Katie
Dear Anna
I was very interested in your comments on how the staff acted as though you and your husband were over reacting through your childbirth/hospital experience.
Five years ago (1996) my first pregnancy ended in emergency caesarean. (It has taken 5 years to find out exactly why, as no obstetrician could give me a direct answer)
Then in hospital, with feelings of failure, my doctor gave strict instructions on lifting the baby etc. However, when, under his instructions, I asked a midwife to pick the baby up for me, I was basically told off. How did I know that the midwife believed otherwise as to what I should do, and as I had never been in that situation before, and was only undertaking what the doctor told me. Anyway, this made me feel even more of a failure. Then I came home to overseas guests, and to cut a long story short, received no help from anyone in the family except my husband.
It was the most stressful time of my life. I went to three different doctors complaining of extreme tiredness, who all basically told me to expect it, because that was motherhood. Later they found out I had glandular fever, which attacked my liver and gave me hepatitis on top of it. (Too bad they hadn't taken notice prior and given me a blood test earlier - it might have avoided the severity of the illness) So I felt very down as I felt too sick to enjoy my baby, and felt no support from immediate family.
Caesareans are major abdominal surgery, but people don't seem to understand that. Here I am with a three week old baby due to caesarean, and my father can only watch as I struggle with shopping bags!! I am too embarrassed to ask for help, and now too upset to bother! My sister in law had her appendix taken out, and here is my mother sending over meals and helping her, yet here I am with a baby to cope with as well as surgery after a long labour. (I have been given no instructions from the hospital as to what I should and shouldn't do - they probably think I can remember from my first birth experience)

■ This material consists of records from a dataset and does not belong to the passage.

(** * Life-expectancy web form (api.py): a shallow embedding and its properties

    The Python module is embedded function by function.  Text is modelled
    as a list of characters restricted to ASCII (the only characters whose
    case, digit or blank status the program's patterns look at); Python's
    [int] is [Z]; Python's [float] is the kernel's binary64 [float]; a raised
    exception is the [Raise] branch of [outcome]; the current year read
    from the clock and the loaded table are explicit arguments. *)

From Stdlib Require Import ZArith List String Ascii Bool Lia Floats Sorted.
Import ListNotations.

Local Open Scope string_scope.
Local Open Scope Z_scope.
Local Open Scope list_scope.

(** ** Text *)

Definition str := list ascii.

Coercion list_ascii_of_string : string >-> list.

Definition code (c : ascii) : Z := Z.of_nat (nat_of_ascii c).

Definition chr (z : Z) : ascii := ascii_of_nat (Z.to_nat z).

(** [str.lower()] on ASCII text: [A]..[Z] move down by 32. *)
Definition lower_char (c : ascii) : ascii :=
  if (65 <=? code c) && (code c <=? 90) then chr (code c + 32) else c.

Definition lower (s : str) : str := map lower_char s.

(** [\d] and [[0-9]]. *)
Definition is_digit (c : ascii) : bool := (48 <=? code c) && (code c <=? 57).

(** [\s] and the characters [str.strip()] removes, within ASCII:
    TAB, LF, VT, FF, CR, the separators 28..31 and the space. *)
Definition is_space (c : ascii) : bool :=
  ((9 <=? code c) && (code c <=? 13)) || ((28 <=? code c) && (code c <=? 32)).

Definition is_char (a c : ascii) : bool := Ascii.eqb a c.

Definition in_range (lo hi c : ascii) : bool :=
  (code lo <=? code c) && (code c <=? code hi).
Arguments in_range (lo hi c)%_char.

Fixpoint str_eqb (a b : str) : bool :=
  match a, b with
  | [], [] => true
  | x :: a', y :: b' => Ascii.eqb x y && str_eqb a' b'
  | _, _ => false
  end.

Fixpoint prefixb (p s : str) : bool :=
  match p, s with
  | [], _ => true
  | x :: p', y :: s' => Ascii.eqb x y && prefixb p' s'
  | _ :: _, [] => false
  end.

(** [needle in hay] on Python strings. *)
Fixpoint contains (needle hay : str) : bool :=
  prefixb needle hay ||
  match hay with
  | [] => false
  | _ :: hay' => contains needle hay'
  end.

Fixpoint drop_spaces (s : str) : str :=
  match s with
  | c :: s' => if is_space c then drop_spaces s' else s
  | [] => []
  end.

(** [str.strip()]. *)
Definition strip (s : str) : str := rev (drop_spaces (rev (drop_spaces s))).

(** [str.replace(c, "")] for a one-character [c]. *)
Definition remove_char (a : ascii) (s : str) : str :=
  filter (fun c => negb (Ascii.eqb a c)) s.

(** [int(m)] on a string of decimal digits. *)
Definition int_of_digits (s : str) : Z :=
  fold_left (fun acc c => 10 * acc + (code c - 48)) s 0.

(** ** Exceptions *)

Inductive exn := KeyError | ValueError | OverflowError | TypeError.

Inductive outcome (A : Type) :=
| Ok (a : A)
| Raise (e : exn).
Arguments Ok {A} a.
Arguments Raise {A} e.

Definition bind {A B} (m : outcome A) (f : A -> outcome B) : outcome B :=
  match m with
  | Ok a => f a
  | Raise e => Raise e
  end.

Notation "x <- m ;; k" := (bind m (fun x => k))
  (at level 61, m at next level, right associativity).

(** ** The fragment of [re] the patterns use

    A backtracking matcher in continuation-passing style, with the
    priorities of Python's [re]: the left alternative first, greedy
    repetition.  [Grp] is the (single) capturing group; the continuation
    receives the captured text and the rest of the input. *)

Inductive regex :=
| Eps
| Cls (p : ascii -> bool)
| Seq (r1 r2 : regex)
| Alt (r1 r2 : regex)
| Rep (r : regex) (lo hi : nat)
| Star (r : regex)
| Grp (r : regex).

(** A literal word, character by character. *)
Fixpoint lit (s : str) : regex :=
  match s with
  | [] => Eps
  | c :: s' => Seq (Cls (is_char c)) (lit s')
  end.

Section Matcher.
Context {A : Type}.

Definition kont := option str -> str -> option A.

Definition orelse (a b : option A) : option A :=
  match a with
  | Some x => Some x
  | None => b
  end.

(** Greedy [r{lo,hi}], [m] being the matcher of [r]: one more [r] is
    tried first, stopping here is the fall-back once [lo] is reached. *)
Fixpoint rep_loop (m : option str -> str -> kont -> option A)
    (lo hi : nat) (cap : option str) (s : str) (k : kont) : option A :=
  match hi with
  | O => match lo with O => k cap s | S _ => None end
  | S hi' =>
      orelse (m cap s (fun cap1 s1 => rep_loop m (Nat.pred lo) hi' cap1 s1 k))
             (match lo with O => k cap s | S _ => None end)
  end.

(** Greedy [r*]; [fuel] bounds the number of rounds by the input length. *)
Fixpoint star_loop (m : option str -> str -> kont -> option A)
    (fuel : nat) (cap : option str) (s : str) (k : kont) : option A :=
  match fuel with
  | O => k cap s
  | S fuel' =>
      orelse (m cap s (fun cap1 s1 => star_loop m fuel' cap1 s1 k)) (k cap s)
  end.

Fixpoint rmatch (r : regex) (cap : option str) (s : str) (k : kont) : option A :=
  match r with
  | Eps => k cap s
  | Cls p =>
      match s with
      | c :: s' => if p c then k cap s' else None
      | [] => None
      end
  | Seq r1 r2 => rmatch r1 cap s (fun cap1 s1 => rmatch r2 cap1 s1 k)
  | Alt r1 r2 => orelse (rmatch r1 cap s k) (rmatch r2 cap s k)
  | Rep r1 lo hi => rep_loop (rmatch r1) lo hi cap s k
  | Star r1 => star_loop (rmatch r1) (List.length s) cap s k
  | Grp r1 =>
      rmatch r1 cap s
        (fun _ s1 => k (Some (firstn (List.length s - List.length s1) s)) s1)
  end.
End Matcher.

(** One match anchored at the head of [s]: the group's text and the rest. *)
Definition match_here (r : regex) (s : str) : option (str * str) :=
  rmatch r None s (fun cap rest => Some (match cap with Some g => g | None => [] end, rest)).

(** [re.findall] for a pattern with one group: the groups of the
    non-overlapping matches, scanning from the left.  A match that consumes
    nothing moves the scan one character on (neither pattern of the
    program has one). *)
Fixpoint findall_fuel (fuel : nat) (r : regex) (s : str) : list str :=
  match fuel with
  | O => []
  | S fuel' =>
      match match_here r s with
      | Some (g, rest) =>
          g :: (if (List.length rest <? List.length s)%nat
                then findall_fuel fuel' r rest
                else match s with
                     | [] => []
                     | _ :: s' => findall_fuel fuel' r s'
                     end)
      | None =>
          match s with
          | [] => []
          | _ :: s' => findall_fuel fuel' r s'
          end
      end
  end.

Definition findall (r : regex) (s : str) : list str :=
  findall_fuel (S (List.length s)) r s.

(** ** Text analysis *)

Definition digit := Cls is_digit.

(** [r"(19[0-9]{2}|20[0-2][0-9])"] *)
Definition birth_year_pattern : regex :=
  Grp (Alt (Seq (lit "19") (Rep (Cls (in_range "0" "9")) 2 2))
           (Seq (lit "20") (Seq (Cls (in_range "0" "2")) (Cls (in_range "0" "9"))))).

(** [r"(\d{1,3})\s*ans"] *)
Definition age_pattern : regex :=
  Seq (Grp (Rep digit 1 3)) (Seq (Star (Cls is_space)) (lit "ans")).

Definition chain_le (lo x hi : Z) : bool := (lo <=? x) && (x <=? hi).
Definition chain_lt (lo x hi : Z) : bool := (lo <? x) && (x <? hi).

(** [current_year] is [datetime.now().year]. *)
Definition detect_birth_year (current_year : Z) (text : str) : option Z :=
  let matches := findall birth_year_pattern text in
  match matches with
  | [] => None
  | _ => find (fun y => chain_le 1900 y current_year) (map int_of_digits matches)
  end.

Definition detect_age (text : str) : option Z :=
  let matches := findall age_pattern text in
  match matches with
  | [] => None
  | _ =>
      let candidates :=
        filter (fun x => chain_lt 0 x 120) (map int_of_digits matches) in
      match candidates with
      | x :: _ => Some x
      | [] => None
      end
  end.

Definition estimate_age (current_year : Z) (text : str) : option Z :=
  let text := lower text in
  let age_direct := detect_age text in
  let birth_year := detect_birth_year current_year text in
  match age_direct with
  | Some a => Some a
  | None =>
      match birth_year with
      | Some y =>
          let age := current_year - y in
          if chain_lt 0 age 120 then Some age else None
      | None => None
      end
  end.

(** ** Numbers

    A Python number is an [int] or a [float].  Mixed arithmetic converts
    the [int] operand to a double first, which raises [OverflowError] when
    the nearest double would be infinite. *)

Inductive num :=
| PyInt (z : Z)
| PyFloat (f : float).

Definition double_bound : Z := 2 ^ 1024 - 2 ^ 970.

Definition float_of_int (z : Z) : outcome float :=
  if Z.abs z <? double_bound
  then Ok (SF2Prim (binary_normalize prec emax z 0 false))
  else Raise OverflowError.

(** [int(f)]: truncation toward zero; [nan] and the infinities raise. *)
Definition int_of_float (f : float) : outcome Z :=
  match Prim2SF f with
  | S754_zero _ => Ok 0
  | S754_finite sign m e =>
      let v := if 0 <=? e then Z.shiftl (Z.pos m) e else Z.shiftr (Z.pos m) (- e) in
      Ok (if sign then - v else v)
  | S754_infinity _ => Raise OverflowError
  | S754_nan => Raise ValueError
  end.

Definition py_int (x : num) : outcome Z :=
  match x with
  | PyInt z => Ok z
  | PyFloat f => int_of_float f
  end.

Definition lift_float (op : float -> float -> float) (zop : Z -> Z -> Z)
    (x y : num) : outcome num :=
  match x, y with
  | PyInt a, PyInt b => Ok (PyInt (zop a b))
  | PyFloat a, PyFloat b => Ok (PyFloat (op a b))
  | PyFloat a, PyInt b => b' <- float_of_int b ;; Ok (PyFloat (op a b'))
  | PyInt a, PyFloat b => a' <- float_of_int a ;; Ok (PyFloat (op a' b))
  end.

Definition num_sub : num -> num -> outcome num := lift_float PrimFloat.sub Z.sub.
Definition num_mul : num -> num -> outcome num := lift_float PrimFloat.mul Z.mul.

(** [0 > x], the test [max(x, 0)] makes: false on [nan]. *)
Definition zero_gt (x : num) : bool :=
  match x with
  | PyInt z => z <? 0
  | PyFloat f => PrimFloat.ltb f 0
  end.

(** [max(x, 0)]: the first argument unless the second is greater. *)
Definition max_with_zero (x : num) : num :=
  if zero_gt x then PyInt 0 else x.

(** ** The table

    A row carries the three columns the program reads by name, typed as
    the dataset has them, and its remaining cells by position.  [columns]
    lists the labels of these remaining columns in file order. *)

Record Row := mkRow {
  location_name : str;
  year_id : Z;
  scenario_name : str;
  cells : list float
}.

Record DataFrame := mkDataFrame {
  columns : list str;
  rows : list Row
}.

(** [Series.unique()]: first occurrences, in order of appearance. *)
Fixpoint unique_from {A} (eqb : A -> A -> bool) (seen l : list A) : list A :=
  match l with
  | [] => []
  | x :: l' =>
      if existsb (eqb x) seen then unique_from eqb seen l'
      else x :: unique_from eqb (x :: seen) l'
  end.

Definition unique {A} (eqb : A -> A -> bool) (l : list A) : list A :=
  unique_from eqb [] l.

Fixpoint insert_sorted (x : Z) (l : list Z) : list Z :=
  match l with
  | [] => [x]
  | y :: l' => if x <=? y then x :: l else y :: insert_sorted x l'
  end.

Definition sorted (l : list Z) : list Z := fold_right insert_sorted [] l.

(** [max(l)]: [ValueError] on an empty list. *)
Definition py_max (l : list Z) : outcome Z :=
  match l with
  | [] => Raise ValueError
  | x :: l' => Ok (fold_left Z.max l' x)
  end.

Record Globals := mkGlobals {
  df : DataFrame;
  AVAILABLE_YEARS : list Z;
  AVAILABLE_LOCATIONS : list str;
  DEFAULT_YEAR : Z
}.

(** The module's top level, run once on the parsed CSV. *)
Definition load_module (csv : DataFrame) : outcome Globals :=
  let df := mkDataFrame (map strip (columns csv)) (rows csv) in
  let years := sorted (unique Z.eqb (map year_id (rows df))) in
  let locations := unique str_eqb (map location_name (rows df)) in
  default_year <- (if existsb (Z.eqb 2023) years then Ok 2023 else py_max years) ;;
  Ok (mkGlobals df years locations default_year).

Definition detect_location (g : Globals) (text : str) : str :=
  let text := lower text in
  match find (fun loc => contains (lower loc) text) (AVAILABLE_LOCATIONS g) with
  | Some loc => loc
  | None =>
      if contains "france" text then "France"
      else if contains "italie" text || contains "italy" text then "Italy"
      else if contains "espagne" text || contains "spain" text then "Spain"
      else if contains "allemagne" text || contains "germany" text then "Germany"
      else "Global"
  end.

(** ** Life expectancy *)

(** [col.lower().replace(" ", "").replace("_", "")] *)
Definition normalize_col (col : str) : str :=
  remove_char "_" (remove_char " " (lower col)).

Definition is_years_col (col : str) : bool :=
  let col_norm := normalize_col col in
  contains "expectancy" col_norm && contains "year" col_norm.

Definition is_weeks_col (col : str) : bool :=
  let col_norm := normalize_col col in
  contains "expectancy" col_norm && contains "week" col_norm.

I found a new obstetrician for my second pregnancy, as my first one told me I would never be able to give birth vaginally - I proved him wrong!
Third time around last month, and armed with loads of information I went into labour and laboured really well, using all the techniques I had researched. Every time there was to be medical intervention, I questioned it and was very assertive. However, my baby had decided to come down the birth canal with his elbow over his head. With a very supportive midwife, we convinced the doctor to let the labour progress to see if the situation would improve.
Things got worse, and totally against what I wanted, into theatre I went for emergency caesarean. In brief, the baby had descended to +3 but was stuck, the anaethetist who was supposed to be on call, had wrongly gone into booked surgery, ( so the doctor had to phone all over Brisbane for an anaethetist). Over one and a half hours had gone by before they finally got hold of someone, and all I could think of was that my baby or I would die. When they finally opened me up, they found a window in my uterus due to the very long labour and most probably because of the very long wait to go in to theatre. When my son was born he let out a tiny cry, then stopped breathing, so then they had to resuscitate him. In between my vomiting on the operating table, I was trying to see him to see if he was breathing - it was just horrible. Luckily he came good.
I was extremely nervous about haemmorrage, as with my previous two births I lost a lot of blood, and was on the borderline for transfusion. So I asked lots of questions about the procedures which had taken place, whether everything was okay etc.
Next thing I know, after the most traumatic day in my life, I was asked by another midwife "do you always worry a lot". I am still dumbfounded as to why she asked me this. I think they see so much, that they become extremely insensitive to the experiences of their patients. To us it is a once in a lifetime experience! What mother would not get upset if her baby was blue and not breathing? What mother would not get upset if with all the trying she could, still ended up in the operating theatre cut open?
What women would not grieve the loss of future pregnancies, whether she wanted more children or not? What woman in labour is not going to sign a consent form (you can't exactly get up and walk out of there!)
I am glad I read your account (I often think whether they would make such rash decisions if they were operating on another male, and had to decide whether to remove his penis or not due to loss of blood!!)